Chava Shapiro was born on 26 December 1876 in the shtetl of Slavuta in the Pale of Settlement. Her mother, Menuchah, came from a well-educated maskilic family in Kishniev and was proficient in Hebrew. Chava's father, Yaakov Shammai Shapiro, belonged to the prosperous Shapiro printing family descended from Hasidic leader Rabbi Pinchas Shapiro of Koretz, a disciple of the Baal Shem Tov. The family established in 1791 the first Jewish printing press in the Russian Empire, the Slavita printing house, and owned numerous paper mills, flour mills, and other industrial plants. (Note: By the time Chava Shapiro was born, only the paper factory still belonged to the Shapiro family.)

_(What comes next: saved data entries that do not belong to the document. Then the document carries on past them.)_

(** * The picture-resource decoder of images_sdl.cpp and the plugin manager
      of Plugins.cpp

    A shallow embedding of [unpack_bits], the three depth-specific
    decompressors, [uncompress_picture], [picture_to_surface] and the two
    functions that put a picture on the screen, with the properties the
    specification states about them and further ones the code shows.

    Memory is byte addressed: the resource and the pixel buffer are
    [list byte], pointers are offsets of type [Z] into them.  A dereference
    outside an object is undefined behaviour in C++; the embedding stops there
    and reports the offset. *)

From Stdlib Require Import ZArith Lia Bool.
From Stdlib Require Import Init.Byte Strings.Byte.
From stdpp Require Import base tactics option list strings sorting.

Local Open Scope Z_scope.

(** ** Outcomes of a computation *)

(** The two [fprintf (stderr, ...); exit (1)] diagnostics of the source, and
    the failure of the byte reader. *)
Inductive error : Type :=
  | TruncatedInput
  | UnimplementedOpcode (opcode : Z)
  | UnimplementedPacking (pack_type : Z).

(** Undefined behaviour: an access outside the object a pointer points into. *)
Inductive fault : Type :=
  | SrcOverrun (off : Z)      (* read of the source outside its bounds *)
  | DstOverrun (off : Z)      (* store outside the destination *)
  | NullPalette               (* store through a NULL palette *)
  | PaletteOverrun (i : Z)    (* store outside the palette's colors *)
  | BadCount (n : Z).         (* negative count given to a copying loop *)

(** What a computation comes to: it returns, the process ends in a fatal
    error, an access leaves its object, or a loop of the embedding has used
    up the iterations it was given (shown below never to happen). *)
Inductive outcome (A : Type) : Type :=
  | Ok (a : A)
  | Fatal (e : error)
  | Undefined (f : fault)
  | OutOfFuel.
Lemma handle_exit_status_witness :
  ∃ err msg, last (samples.handleSample samples.badBackoff).1 = Some (app.LogError err msg).
Proof.
  assert ((samples.handleSample samples.badBackoff).2 = Exit 1) as H by reflexivity.
  unfold samples.handleSample in *.
  apply (handle_exit_status (Engine := unit) (Client := unit) (Scheme := unit)
           (Manager := unit)) in H as [_ [Hno|Hlog]]; [discriminate Hno | exact Hlog].
Defined.

Lemma handle_starts_iff_ready_witness :
  app.CallStart ∈ (samples.handleSample app.init).1 ∧
  (samples.handleSample app.init).2 = Continue tt.
Proof.
  unfold samples.handleSample. split.
  - eapply (handle_starts_iff_ready (Engine := unit) (Client := unit) (Scheme := unit)
              (Manager := unit)).
    exists tt. by eexists _, _, _, _.
  - eapply (handle_starts_iff_ready (Engine := unit) (Client := unit) (Scheme := unit)
              (Manager := unit)).
    exists tt. split; [by eexists _, _, _, _|done].
Defined.

Lemma handle_call_order_witness :
  ∃ pr policy,
    app.CallSetupRuntimePortAllocator pr policy ∈ take 9 (samples.handleSample app.init).1.
Proof.
  assert ((samples.handleSample app.init).1 =
          take 9 (samples.handleSample app.init).1 ++
            app.CallStart :: drop 10 (samples.handleSample app.init).1) as H by reflexivity.
  unfold samples.handleSample in *.
  by eapply (proj2 (proj2 (handle_call_order (Engine := unit) (Client := unit)
                             (Scheme := unit) (Manager := unit)
                             _ _ _ _ _ _ _ _ _ _ _ _ _))) in H as [H _].
Defined.

Lemma handle_port_allocator_arguments_witness :
  samples.parsePortRange (app.portRange app.init) =
    Ok {| portallocator.Base := 20000; portallocator.Size := 5001 |} ∧
  "random" = app.portAllocatePolicy app.init.
Proof.
  assert (app.CallSetupRuntimePortAllocator
            {| portallocator.Base := 20000; portallocator.Size := 5001 |} "random"
            ∈ (samples.handleSample app.init).1) as Hin.
  { vm_compute. repeat first [apply list_elem_of_here | apply list_elem_of_further]. }
  unfold samples.handleSample in Hin.
  by eapply (handle_port_allocator_arguments (Engine := unit) (Client := unit)
               (Scheme := unit) (Manager := unit)) in Hin.
Defined.

Lemma flags_independent_witness :
  app.ParseFlags app.init [("runtime-workers", app.IntValue 5);
                           ("workqueue-qps", app.IntValue 20)] =
  app.ParseFlags app.init [("workqueue-qps", app.IntValue 20);
                           ("runtime-workers", app.IntValue 5)].
Proof.
  destruct flags_independent as (_ & _ & Hcomm).
  pose proof (Hcomm (app.IntVar (λ x '(app.mkVars a b c d e f g h i j k l m n),
                                   app.mkVars a b c d e x g h i j k l m n)
                       "runtime-workers" 3)
                    (app.IntVar (λ x '(app.mkVars a b c d e f g h i j k l m n),
                                   app.mkVars a b c d e f g h i j k l x n)
                       "workqueue-qps" 10)
                    (app.IntValue 5) (app.IntValue 20) app.init) as H.
  by vm_compute.
Defined.

Lemma Reconcile_load_failure_frame_witness :
  (alluxio.Reconcile samples.constants samples.getRuntimeTimeout samples.evictAll
     samples.reconciler samples.idA).2 = samples.reconciler.
Proof.
  by apply (Reconcile_load_failure_frame samples.constants samples.getRuntimeTimeout
              samples.evictAll samples.evictAll samples.reconciler samples.idA _ eq_refl).
Defined.

Lemma dataset_handle_shared_options_witness :
  ∃ d1 d2,
    samples.parseDuration "5ms" = Ok d1 ∧ samples.parseDuration "1000s" = Ok d2 ∧
    controllers.NewFluidControllerRateLimiter (5 * Millisecond) (1000 * Second) 10 100 =
    controllers.NewFluidControllerRateLimiter d1 d2 10 100.
Proof.
  assert (datasetapp.CallSetupWithManager datasetapp.DataProcessReconciler
            {| controller.MaxConcurrentReconciles := 3;
               controller.RateLimiter :=
                 controllers.NewFluidControllerRateLimiter (5 * Millisecond) (1000 * Second)
                   10 100 |}
            ∈ (samples.datasetSample samples.datasetVars).1) as Hin.
  { vm_compute. repeat first [apply list_elem_of_here | apply list_elem_of_further]. }
  unfold samples.datasetSample in Hin.
  eapply (dataset_handle_shared_options (Manager := unit)) in Hin
    as (d1 & d2 & H1 & H2 & Hopt).
  exists d1, d2. split; [exact H1|]. split; [exact H2|].
  exact (f_equal controller.RateLimiter Hopt).
Defined.

Lemma dataset_handle_registrations_witness :
  datasetapp.registered (samples.datasetSample samples.datasetVars).1 =
  [datasetapp.DatasetReconciler (5 * Second); datasetapp.DataLoadReconciler;
   datasetapp.DataProcessReconciler].
Proof.
  unfold samples.datasetSample.
  refine (eq_trans (proj1 (proj2 (dataset_handle_registrations (Manager := unit)
                                    _ _ _ _ _ _ _ _ _ _ _)) _) _).
  - repeat first [apply list_elem_of_here | apply list_elem_of_further].
  - reflexivity.
Defined.

Lemma dataset_handle_exits_on_bad_backoff_witness :
  (samples.datasetSample samples.datasetBadBackoff).2 = Exit 1 ∧
  datasetapp.registered (samples.datasetSample samples.datasetBadBackoff).1 = [].
Proof.
  unfold samples.datasetSample.
  edestruct (dataset_handle_exits_on_bad_backoff (Manager := unit)) as (Hexit & Hreg & _);
    [|split; [exact Hexit|exact Hreg]].
  left. by eexists.
Defined.

Lemma csi_handle_manager_config_witness :
  config.GetConfig samples.envInCluster =
    Ok {| config.Host := "https://kubernetes.default.svc"; config.QPS := f32_20;
          config.Burst := 30 |} ∧
  ":8080" = csiapp.metricsAddr samples.csiVars.
Proof.
  assert (csiapp.CallNewManager
            {| config.Host := "https://kubernetes.default.svc"; config.QPS := f32_20;
               config.Burst := 30 |} ":8080"
            ∈ (samples.csiSample samples.envInCluster).1) as Hin.
  { vm_compute. repeat first [apply list_elem_of_here | apply list_elem_of_further]. }
  unfold samples.csiSample in Hin.
  eapply (csi_handle_manager_config (Manager := unit)) in Hin as (Hg & Ha & _).
  by split.
Defined.

Lemma csi_handle_outcomes_witness :
  (samples.csiSample samples.envInCluster).2 = csiapp.Returned ∧
  (samples.csiSample samples.envNoHome).2 = csiapp.Exited 1.
Proof.
  unfold samples.csiSample. split.
  - eapply (csi_handle_outcomes (Manager := unit)). by eexists _, tt.
  - eapply (csi_handle_outcomes (Manager := unit)). split; [done|by eexists].
Defined.

Lemma csi_handle_pprof_and_context_witness :
  csiapp.NewPprofServer ":6060" ∉ (samples.csiSample samples.envInCluster).1.
Proof.
  unfold samples.csiSample. intros Hin.
  eapply (csi_handle_pprof_and_context (Manager := unit)) in Hin as [Ha _].
  discriminate Ha.
Defined.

Chava had three brothers and a younger sister from his marriage to Menuchah, and Yaakov Shapiro had two daughters from a prior union. (Her sister died from scarlet fever in 1893 at the age of 11.) Although she grew up in a traditional Orthodox household, Chava received a rich education in both Jewish and secular subjects, and enjoyed her family's support for her literary aspirations. She was considered an illui from a young age and, unusual for a girl at the time, received lessons in Talmud along with her brothers from the local melamed, who acknowledged her coming of age as a bat mitzvah. Members of Chava's family corresponded only in Hebrew, and her mother hired private tutors to provide her with instruction in Hebrew, along with Yiddish, Latin, Czech, French, German, Polish, and Russian. Shapiro participated in a local group of Agudat ḥovevei sefat ever ('Society of Lovers of the Hebrew Language'), which met weekly to read and discuss Hebrew literature.

==Family and education==
In 1895, Shapiro entered into an ill-fated marriage with Limel Rosenbaum, the son of an affluent Warsaw banker, and their son Pinchas was born two years later. They lived in Slavuta with Shapiro's parents until 1900, when they settled in Warsaw. As her marriage deteriorated, Shapiro found refuge at the home of I. L. Peretz, who mentored her in writing. She participated in Peretz's Hebrew literary salon, where she met writers Mendele Mocher Sforim, Sholem Aleichem, Ben Avigdor, Hersh Dovid Nomberg, and Sholem Asch. Her first published work, a short story entitled "Ha-Shoshanah" ('The Rose'), appeared in David Frischmann's literary weekly Ha-Dor in December 1901 under the pen name Em Kol Chai ('Mother of All Living'). Shapiro became a regular contributor of fiction and cultural criticism to the major Hebrew periodicals, among the only women to appear in their pages.

Shapiro soon began an affair with Hebrew and Yiddish author Reuben Brainin, a married friend of her parents nearly twice her age, whom she met in May 1899 while vacationing with her mother and son at a spa in Franzensbad. Shapiro separated from her husband in 1903 against the protests of Brainin, who chose not to take a similar step (and would move to Canada with his family in November 1910). She moved to Vienna to prepare for university entrance examinations while her son remained with his father, and was granted a divorce in 1907.

She was admitted to the Department of Philosophy at the University of Bern in Switzerland, where she lived with her brother. Her thesis, written under the supervision of Ludwig Stein, examined the philosophy of Georg Christoph Lichtenberg. In 1909 Shapiro traveled to Göttingen to meet Edmund Husserl, who helped her obtain manuscripts of Lichtenberg's writings. She graduated with a doctorate in 1910 at the age of thirty-four, and returned to Slavuta.

==Career==
===Early career===
Shapiro continued to write short stories, fifteen of which were collected in Kovetz Tziurim (1909) Its publication became an important literary event because there were so few Jewish women writers at the time. The work is prefaced with the first feminist manifesto in Hebrew, lamenting the absence of women's voices in Hebrew literature. A lifelong Zionist, Shapiro visited Palestine in 1911 with David Frischmann and her parents as part of a delegation from the Warsaw Yiddish daily Haynt, subsequently publishing in Ha-Zman a three-part travelogue providing an account of the journey. In it she describes the developing Jewish community and its adoption of modern Hebrew. When she moved to Berlin in 1912, she established connections with leaders of the Zionist movement.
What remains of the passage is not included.